If the drive is unhacked, then more than likely it is going.


----------



## marct (Nov 3, 2005)

The drive is Zippered, does that mean I have more options?


----------



## JWThiers (Apr 13, 2005)

marct said:


> The drive is Zippered, does that mean I have more options?


It does if you have a serial cable.


----------



## marct (Nov 3, 2005)

I can make just about any cable in the world. I may not have the connector with me at the moment. 

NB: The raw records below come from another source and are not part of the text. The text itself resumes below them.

(** * Plugin uploader: reconciliation and idempotent delivery

    A shallow embedding of the TypeScript sources of the plugin notifier
    (key derivation, merge engine, delta engine, state cache, webhook
    sender and sequential delivery pipeline), with the properties the
    specification states about them.

    Conventions of the embedding:
    - an optional property [x?: T] is an [option T]; a property that is
      missing and a property holding [undefined] are the same [None];
    - JavaScript truthiness of an optional string is [truthy]: present and
      different from the empty string;
    - finite numbers are integers ([Z]): every number the modelled code
      handles is a byte count, a status code or a schema version; where
      [Number.parseInt] can produce [NaN] (a header, the attachment limit of
      the environment) the number is a [JsNumber]; the [retry_after] of a
      rate-limit response, which has a fraction, is an IEEE 754 double and
      is multiplied and rounded as one;
    - strings are sequences of bytes, the UTF-8 form of the JavaScript
      string (a lone surrogate in its three-byte form); lengths and
      positions that the code counts in UTF-16 code units are counted so
      ([utf16_length], [slice]); [toLowerCase] acts on the ASCII letters
      and is used where the code compares with an ASCII name;
    - the state of the cache is a typed [StateFile]; a parsed file is read
      through the interface ([asStateFile]), which gives the value the code
      holds exactly when the file is the JSON of a [StateFile]
      ([savedByCache]);
    - code that can throw returns a [Completion], and code that also acts
      on the cache, the disk, the clock or the network runs in the monad
      [Js] over an explicit [World];
    - the transport ([head], [getBinary], [httpClient.post]), the hash
      function and the file-name sanitizer are parameters; calls of the
      logger, which only print, are left out. *)

From Stdlib Require Import ZArith String Ascii List Bool Lia.
From Stdlib Require PrimFloat SpecFloat FloatOps.
From stdpp Require Import base option list strings pretty gmap fin_maps.

Local Open Scope string_scope.
Local Open Scope Z_scope.

(* ===================================================================== *)
(** ** JavaScript values and helpers *)
(* ===================================================================== *)

(** [JsonValue] of [types.ts]; objects keep their properties as an
    association list in insertion order. *)
#[local] Unset Elimination Schemes.
Inductive JsonValue : Type :=
  | JUndefined
  | JNull
  | JBool (b : bool)
  | JNum (n : Z)
  | JStr (s : string)
  | JArr (items : list JsonValue)
  | JObj (props : list (string * JsonValue)).
#[local] Set Elimination Schemes.

(** Truthiness of [s?: string]: [undefined] and [""] are falsy. *)
Definition truthy (o : option string) : bool :=
  match o with
  | Some s => negb (String.eqb s "")
  | None => false
  end.

(** [a ?? b] on two optional values. *)
Definition nullish {A : Type} (a b : option A) : option A :=
  match a with
  | Some x => Some x
  | None => b
  end.

Infix "??" := nullish (at level 61, left associativity).

(* ===================================================================== *)
(** ** Domain model ([types.ts]) *)
(* ===================================================================== *)

Module PluginFileRef.
Record t : Type := mk {
  path : option string;
  raw_url : option string;
  sha : option string;
  size : option Z
}.
End PluginFileRef.

Module PluginRepoRef.
Record t : Type := mk {
  name : option string;
  full_name : option string;
  html_url : option string;
  description : option string;
  stargazers_count : option Z;
  archived : option bool
}.
End PluginRepoRef.

(** [plugin_resource_id?: string | number]. *)
Inductive ResourceId : Type :=
  | RidString (s : string)
  | RidNumber (n : Z).

Module IndexedPlugin.
Record t : Type := mk {
  plugin_name : option string;
  plugin_author : option string;
  plugin_version : option string;
  plugin_description : option string;
  plugin_resource_id : option ResourceId;
  categories : option (list string);
  file : PluginFileRef.t;
  repository : option PluginRepoRef.t;
  extra : option (gmap string JsonValue)
}.
End IndexedPlugin.

Module PluginIndex.
Record t : Type := mk {
  generated_at : string;
  query : option string;
  count : Z;
  items : list IndexedPlugin.t
}.
End PluginIndex.

Module CachedEntry.
Record t : Type := mk {
  key : string;
  etag : option string;
  lastModified : option string;
  contentHash : option string;
  fileSha : option string;
  fileSize : option Z;
  notifiedAt : string
}.
End CachedEntry.

Module StateFile.
Record t : Type := mk {
  entries : gmap string CachedEntry.t;
  version : Z;
  updatedAt : string
}.
End StateFile.

(* ===================================================================== *)
(** ** Key derivation ([utils/plugin-key.ts]) *)
(* ===================================================================== *)

Definition pluginKey (plugin : IndexedPlugin.t) : string :=
  let file := IndexedPlugin.file plugin in
  if truthy (PluginFileRef.raw_url file) then
    default "" (PluginFileRef.raw_url file)
  else
    let repository :=
      default "repository"
        ((IndexedPlugin.repository plugin ≫= PluginRepoRef.full_name)
           ?? (IndexedPlugin.repository plugin ≫= PluginRepoRef.name)) in
    let path := default "file" (PluginFileRef.path file) in
    repository ++ "::" ++ path.

(* ===================================================================== *)
(** ** Merge engine ([merger.ts]) *)
(* ===================================================================== *)

(** The test [secondary === ""] of [mergeField], per instantiation of its
    type parameter. *)
Class StrictEqEmptyString (T : Type) := is_empty_string : T → bool.

#[global] Instance string_is_empty : StrictEqEmptyString string :=
  λ s, String.eqb s "".

#[global] Instance resource_id_is_empty : StrictEqEmptyString ResourceId :=
  λ r, match r with
       | RidString s => String.eqb s ""
       | RidNumber _ => false
       end.

Definition mergeField {T : Type} `{StrictEqEmptyString T}
    (primary secondary : option T) : option T :=
  match secondary with
  | None => primary
  | Some v => if is_empty_string v then primary else secondary
  end.

(** [xs?.length] as a condition. *)
Definition has_length {A : Type} (xs : option (list A)) : bool :=
  match xs with
  | Some (_ :: _) => true
  | _ => false
  end.

(** [{ ...a, ...b }] on optional objects: spreading [undefined] adds
    nothing, and a property of [b] replaces the one of [a]. *)
Definition spread2 {V : Type} (a b : option (gmap string V)) : gmap string V :=
  default ∅ b ∪ default ∅ a.

Definition mergePlugin (existing incoming : IndexedPlugin.t) : IndexedPlugin.t :=
  {| IndexedPlugin.plugin_name :=
       mergeField (IndexedPlugin.plugin_name existing) (IndexedPlugin.plugin_name incoming);
     IndexedPlugin.plugin_author :=
       mergeField (IndexedPlugin.plugin_author existing) (IndexedPlugin.plugin_author incoming);
     IndexedPlugin.plugin_version :=
       mergeField (IndexedPlugin.plugin_version existing) (IndexedPlugin.plugin_version incoming);
     IndexedPlugin.plugin_description :=
       mergeField (IndexedPlugin.plugin_description existing)
                  (IndexedPlugin.plugin_description incoming);
     IndexedPlugin.plugin_resource_id :=
       mergeField (IndexedPlugin.plugin_resource_id existing)
                  (IndexedPlugin.plugin_resource_id incoming);
     IndexedPlugin.categories :=
       if has_length (IndexedPlugin.categories incoming)
       then IndexedPlugin.categories incoming
       else IndexedPlugin.categories existing;
     IndexedPlugin.file :=
       if truthy (PluginFileRef.raw_url (IndexedPlugin.file incoming))
       then IndexedPlugin.file incoming
       else IndexedPlugin.file existing;
     IndexedPlugin.repository :=
       IndexedPlugin.repository incoming ?? IndexedPlugin.repository existing;
     IndexedPlugin.extra :=
       Some (spread2 (IndexedPlugin.extra existing) (IndexedPlugin.extra incoming)) |}.

(** The JavaScript [Map<string, V>]: entries in insertion order; [set] on a
    key already present replaces the value where the key stands. *)
Module JsMap.
Section Ops.
Context {V : Type}.

Definition t : Type := list (string * V).

Definition empty : t := [].

Fixpoint get (k : string) (m : t) : option V :=
  match m with
  | [] => None
  | (k', v) :: m' => if String.eqb k' k then Some v else get k m'
  end.

Fixpoint set (k : string) (v : V) (m : t) : t :=
  match m with
  | [] => [(k, v)]
  | (k', v') :: m' =>
      if String.eqb k' k then (k', v) :: m' else (k', v') :: set k v m'
  end.

Definition keys (m : t) : list string := map fst m.
Definition values (m : t) : list V := map snd m.
End Ops.
Arguments t : clear implicits.
End JsMap.

(** First loop of [mergeIndices]: the map seeded from the base index. *)
Definition seedFromBase (oxideItems : list IndexedPlugin.t) : JsMap.t IndexedPlugin.t :=
  fold_left (λ merged plugin, JsMap.set (pluginKey plugin) plugin merged)
            oxideItems JsMap.empty.

(** Body of the second loop. *)
Definition mergeInto (merged : JsMap.t IndexedPlugin.t) (plugin : IndexedPlugin.t)
    : JsMap.t IndexedPlugin.t :=
  let key := pluginKey plugin in
  let existing := JsMap.get key merged in
  JsMap.set key
    (match existing with
     | Some existing => mergePlugin existing plugin
     | None => plugin
     end)
    merged.

Definition mergedMap (oxide crawled : PluginIndex.t) : JsMap.t IndexedPlugin.t :=
  fold_left mergeInto (PluginIndex.items crawled) (seedFromBase (PluginIndex.items oxide)).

Serial to phone line? I think I recall readding at that other place about a cable. Is that where I go to figure out how to make it?


----------



## Da Goon (Oct 22, 2006)

http://www.tivohelp.com/archive/tivohelp.swiki.net/35.html


----------



## JWThiers (Apr 13, 2005)

Da Goon said:


> http://www.tivohelp.com/archive/tivohelp.swiki.net/35.html


Looks like the diagram that has the pinout is missing.


----------



## marct (Nov 3, 2005)

JWThiers said:


> Looks like the diagram that has the pinout is missing.


I am getting web sensed at work, but I would like to make this cable tonight as I have the parts and am visiting a friend with the tools to put it togehter tonight. Is there somewhere else that I can find the pinout?


----------



## Xtra7973 (Apr 6, 2006)

marct said:


> Is there somewhere else that I can find the pinout?


 Here you go http://www.tivocommunity.com/tivo-vb/showthread.php?t=332955


----------



## marct (Nov 3, 2005)

OK, cable is made, I am guessing I open a terminal window with it connected. Where do I look for more information on what to do from there???


----------



## Xtra7973 (Apr 6, 2006)

marct said:


> OK, cable is made, I am guessing I open a terminal window with it connected. Where do I look for more information on what to do from there???


 This seems to be the best page for information concerning what you'd like to do http://www.geocities.com/mlm19811999/tivo_serial_bash.html


----------



## JWThiers (Apr 13, 2005)

marct said:


> OK, cable is made, I am guessing I open a terminal window with it connected. Where do I look for more information on what to do from there???


Try The wiki


----------